**Work request:** Transcribe the records word for word, leaving nothing out.
(Material provided)
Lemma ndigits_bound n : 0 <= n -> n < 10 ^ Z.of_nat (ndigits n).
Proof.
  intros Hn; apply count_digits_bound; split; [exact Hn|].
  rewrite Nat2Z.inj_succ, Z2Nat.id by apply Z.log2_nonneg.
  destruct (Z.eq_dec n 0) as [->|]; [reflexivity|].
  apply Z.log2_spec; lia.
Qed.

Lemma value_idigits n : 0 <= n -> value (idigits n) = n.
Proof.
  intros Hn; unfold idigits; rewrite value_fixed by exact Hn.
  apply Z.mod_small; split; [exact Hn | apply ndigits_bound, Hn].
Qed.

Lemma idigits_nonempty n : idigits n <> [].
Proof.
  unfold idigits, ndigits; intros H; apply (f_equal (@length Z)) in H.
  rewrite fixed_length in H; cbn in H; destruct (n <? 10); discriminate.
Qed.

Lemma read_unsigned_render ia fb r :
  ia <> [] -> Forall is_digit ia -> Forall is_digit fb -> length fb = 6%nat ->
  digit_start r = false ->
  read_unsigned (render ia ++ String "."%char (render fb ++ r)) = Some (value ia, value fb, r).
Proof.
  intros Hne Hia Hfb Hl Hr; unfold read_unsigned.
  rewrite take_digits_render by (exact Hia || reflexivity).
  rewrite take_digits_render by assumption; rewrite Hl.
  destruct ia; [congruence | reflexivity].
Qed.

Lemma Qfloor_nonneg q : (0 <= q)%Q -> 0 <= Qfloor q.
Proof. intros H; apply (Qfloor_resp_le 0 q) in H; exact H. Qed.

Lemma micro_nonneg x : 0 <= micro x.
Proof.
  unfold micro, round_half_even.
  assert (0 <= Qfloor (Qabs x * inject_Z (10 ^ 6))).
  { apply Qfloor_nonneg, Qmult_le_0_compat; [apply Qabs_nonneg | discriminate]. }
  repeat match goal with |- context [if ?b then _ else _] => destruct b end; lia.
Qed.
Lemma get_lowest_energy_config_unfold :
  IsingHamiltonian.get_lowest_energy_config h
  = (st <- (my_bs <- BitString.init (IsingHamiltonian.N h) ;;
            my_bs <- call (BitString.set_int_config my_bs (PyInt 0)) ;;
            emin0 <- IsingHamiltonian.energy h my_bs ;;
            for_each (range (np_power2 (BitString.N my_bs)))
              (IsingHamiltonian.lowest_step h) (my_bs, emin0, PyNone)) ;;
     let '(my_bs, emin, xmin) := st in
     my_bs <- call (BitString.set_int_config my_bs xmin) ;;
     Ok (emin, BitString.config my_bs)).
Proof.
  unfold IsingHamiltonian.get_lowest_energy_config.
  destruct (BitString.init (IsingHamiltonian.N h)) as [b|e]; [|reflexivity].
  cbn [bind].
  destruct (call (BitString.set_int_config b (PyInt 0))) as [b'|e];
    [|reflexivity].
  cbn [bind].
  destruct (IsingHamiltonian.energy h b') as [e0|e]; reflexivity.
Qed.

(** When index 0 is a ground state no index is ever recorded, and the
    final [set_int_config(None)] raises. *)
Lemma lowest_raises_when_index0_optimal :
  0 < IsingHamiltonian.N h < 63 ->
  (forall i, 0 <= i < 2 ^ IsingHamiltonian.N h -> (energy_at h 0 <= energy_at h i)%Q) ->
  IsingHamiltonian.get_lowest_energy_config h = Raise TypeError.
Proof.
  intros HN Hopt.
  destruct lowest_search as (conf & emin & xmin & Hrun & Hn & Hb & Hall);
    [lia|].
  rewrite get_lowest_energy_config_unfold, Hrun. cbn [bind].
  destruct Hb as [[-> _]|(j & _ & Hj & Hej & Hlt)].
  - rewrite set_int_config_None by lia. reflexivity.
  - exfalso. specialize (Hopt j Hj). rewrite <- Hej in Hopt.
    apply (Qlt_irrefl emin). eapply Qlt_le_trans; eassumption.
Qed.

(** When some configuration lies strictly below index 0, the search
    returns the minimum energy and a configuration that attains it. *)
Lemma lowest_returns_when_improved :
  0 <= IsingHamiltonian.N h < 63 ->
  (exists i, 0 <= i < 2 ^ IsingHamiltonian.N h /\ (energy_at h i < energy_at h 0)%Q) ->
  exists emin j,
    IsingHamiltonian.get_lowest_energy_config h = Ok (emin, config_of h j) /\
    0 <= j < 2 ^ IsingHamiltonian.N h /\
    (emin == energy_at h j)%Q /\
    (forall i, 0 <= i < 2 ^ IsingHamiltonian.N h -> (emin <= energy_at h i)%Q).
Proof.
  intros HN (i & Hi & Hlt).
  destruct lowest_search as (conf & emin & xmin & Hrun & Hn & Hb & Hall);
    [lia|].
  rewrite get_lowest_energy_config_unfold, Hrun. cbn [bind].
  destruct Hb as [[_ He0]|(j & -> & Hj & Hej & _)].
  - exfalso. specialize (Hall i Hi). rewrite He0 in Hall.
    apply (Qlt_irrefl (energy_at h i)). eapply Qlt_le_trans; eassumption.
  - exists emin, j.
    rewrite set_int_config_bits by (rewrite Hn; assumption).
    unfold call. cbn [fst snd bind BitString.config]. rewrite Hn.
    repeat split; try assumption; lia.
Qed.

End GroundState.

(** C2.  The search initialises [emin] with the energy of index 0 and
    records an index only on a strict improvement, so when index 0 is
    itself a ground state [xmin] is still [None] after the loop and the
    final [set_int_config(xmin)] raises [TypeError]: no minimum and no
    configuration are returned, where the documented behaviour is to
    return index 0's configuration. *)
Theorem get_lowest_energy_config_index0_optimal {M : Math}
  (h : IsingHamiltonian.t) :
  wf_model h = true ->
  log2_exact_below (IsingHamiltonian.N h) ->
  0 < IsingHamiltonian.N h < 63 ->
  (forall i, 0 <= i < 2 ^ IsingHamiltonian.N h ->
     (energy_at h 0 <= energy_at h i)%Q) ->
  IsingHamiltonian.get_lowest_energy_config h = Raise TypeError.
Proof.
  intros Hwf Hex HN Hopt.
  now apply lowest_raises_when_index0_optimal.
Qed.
(End Material provided)
**Response area:**
Lemma ndigits_bound n : 0 <= n -> n < 10 ^ Z.of_nat (ndigits n).
Proof.
  intros Hn; apply count_digits_bound; split; [exact Hn|].
  rewrite Nat2Z.inj_succ, Z2Nat.id by apply Z.log2_nonneg.
  destruct (Z.eq_dec n 0) as [->|]; [reflexivity|].
  apply Z.log2_spec; lia.
Qed.

Lemma value_idigits n : 0 <= n -> value (idigits n) = n.
Proof.
  intros Hn; unfold idigits; rewrite value_fixed by exact Hn.
  apply Z.mod_small; split; [exact Hn | apply ndigits_bound, Hn].
Qed.

Lemma idigits_nonempty n : idigits n <> [].
Proof.
  unfold idigits, ndigits; intros H; apply (f_equal (@length Z)) in H.
  rewrite fixed_length in H; cbn in H; destruct (n <? 10); discriminate.
Qed.

Lemma read_unsigned_render ia fb r :
  ia <> [] -> Forall is_digit ia -> Forall is_digit fb -> length fb = 6%nat ->
  digit_start r = false ->
  read_unsigned (render ia ++ String "."%char (render fb ++ r)) = Some (value ia, value fb, r).
Proof.
  intros Hne Hia Hfb Hl Hr; unfold read_unsigned.
  rewrite take_digits_render by (exact Hia || reflexivity).
  rewrite take_digits_render by assumption; rewrite Hl.
  destruct ia; [congruence | reflexivity].
Qed.

Lemma Qfloor_nonneg q : (0 <= q)%Q -> 0 <= Qfloor q.
Proof. intros H; apply (Qfloor_resp_le 0 q) in H; exact H. Qed.

Lemma micro_nonneg x : 0 <= micro x.
Proof.
  unfold micro, round_half_even.
  assert (0 <= Qfloor (Qabs x * inject_Z (10 ^ 6))).
  { apply Qfloor_nonneg, Qmult_le_0_compat; [apply Qabs_nonneg | discriminate]. }
  repeat match goal with |- context [if ?b then _ else _] => destruct b end; lia.
Qed.
Lemma get_lowest_energy_config_unfold :
  IsingHamiltonian.get_lowest_energy_config h
  = (st <- (my_bs <- BitString.init (IsingHamiltonian.N h) ;;
            my_bs <- call (BitString.set_int_config my_bs (PyInt 0)) ;;
            emin0 <- IsingHamiltonian.energy h my_bs ;;
            for_each (range (np_power2 (BitString.N my_bs)))
              (IsingHamiltonian.lowest_step h) (my_bs, emin0, PyNone)) ;;
     let '(my_bs, emin, xmin) := st in
     my_bs <- call (BitString.set_int_config my_bs xmin) ;;
     Ok (emin, BitString.config my_bs)).
Proof.
  unfold IsingHamiltonian.get_lowest_energy_config.
  destruct (BitString.init (IsingHamiltonian.N h)) as [b|e]; [|reflexivity].
  cbn [bind].
  destruct (call (BitString.set_int_config b (PyInt 0))) as [b'|e];
    [|reflexivity].
  cbn [bind].
  destruct (IsingHamiltonian.energy h b') as [e0|e]; reflexivity.
Qed.

(** When index 0 is a ground state no index is ever recorded, and the
    final [set_int_config(None)] raises. *)
Lemma lowest_raises_when_index0_optimal :
  0 < IsingHamiltonian.N h < 63 ->
  (forall i, 0 <= i < 2 ^ IsingHamiltonian.N h -> (energy_at h 0 <= energy_at h i)%Q) ->
  IsingHamiltonian.get_lowest_energy_config h = Raise TypeError.
Proof.
  intros HN Hopt.
  destruct lowest_search as (conf & emin & xmin & Hrun & Hn & Hb & Hall);
    [lia|].
  rewrite get_lowest_energy_config_unfold, Hrun. cbn [bind].
  destruct Hb as [[-> _]|(j & _ & Hj & Hej & Hlt)].
  - rewrite set_int_config_None by lia. reflexivity.
  - exfalso. specialize (Hopt j Hj). rewrite <- Hej in Hopt.
    apply (Qlt_irrefl emin). eapply Qlt_le_trans; eassumption.
Qed.

(** When some configuration lies strictly below index 0, the search
    returns the minimum energy and a configuration that attains it. *)
Lemma lowest_returns_when_improved :
  0 <= IsingHamiltonian.N h < 63 ->
  (exists i, 0 <= i < 2 ^ IsingHamiltonian.N h /\ (energy_at h i < energy_at h 0)%Q) ->
  exists emin j,
    IsingHamiltonian.get_lowest_energy_config h = Ok (emin, config_of h j) /\
    0 <= j < 2 ^ IsingHamiltonian.N h /\
    (emin == energy_at h j)%Q /\
    (forall i, 0 <= i < 2 ^ IsingHamiltonian.N h -> (emin <= energy_at h i)%Q).
Proof.
  intros HN (i & Hi & Hlt).
  destruct lowest_search as (conf & emin & xmin & Hrun & Hn & Hb & Hall);
    [lia|].
  rewrite get_lowest_energy_config_unfold, Hrun. cbn [bind].
  destruct Hb as [[_ He0]|(j & -> & Hj & Hej & _)].
  - exfalso. specialize (Hall i Hi). rewrite He0 in Hall.
    apply (Qlt_irrefl (energy_at h i)). eapply Qlt_le_trans; eassumption.
  - exists emin, j.
    rewrite set_int_config_bits by (rewrite Hn; assumption).
    unfold call. cbn [fst snd bind BitString.config]. rewrite Hn.
    repeat split; try assumption; lia.
Qed.

End GroundState.

(** C2.  The search initialises [emin] with the energy of index 0 and
    records an index only on a strict improvement, so when index 0 is
    itself a ground state [xmin] is still [None] after the loop and the
    final [set_int_config(xmin)] raises [TypeError]: no minimum and no
    configuration are returned, where the documented behaviour is to
    return index 0's configuration. *)
Theorem get_lowest_energy_config_index0_optimal {M : Math}
  (h : IsingHamiltonian.t) :
  wf_model h = true ->
  log2_exact_below (IsingHamiltonian.N h) ->
  0 < IsingHamiltonian.N h < 63 ->
  (forall i, 0 <= i < 2 ^ IsingHamiltonian.N h ->
     (energy_at h 0 <= energy_at h i)%Q) ->
  IsingHamiltonian.get_lowest_energy_config h = Raise TypeError.
Proof.
  intros Hwf Hex HN Hopt.
  now apply lowest_raises_when_index0_optimal.
Qed.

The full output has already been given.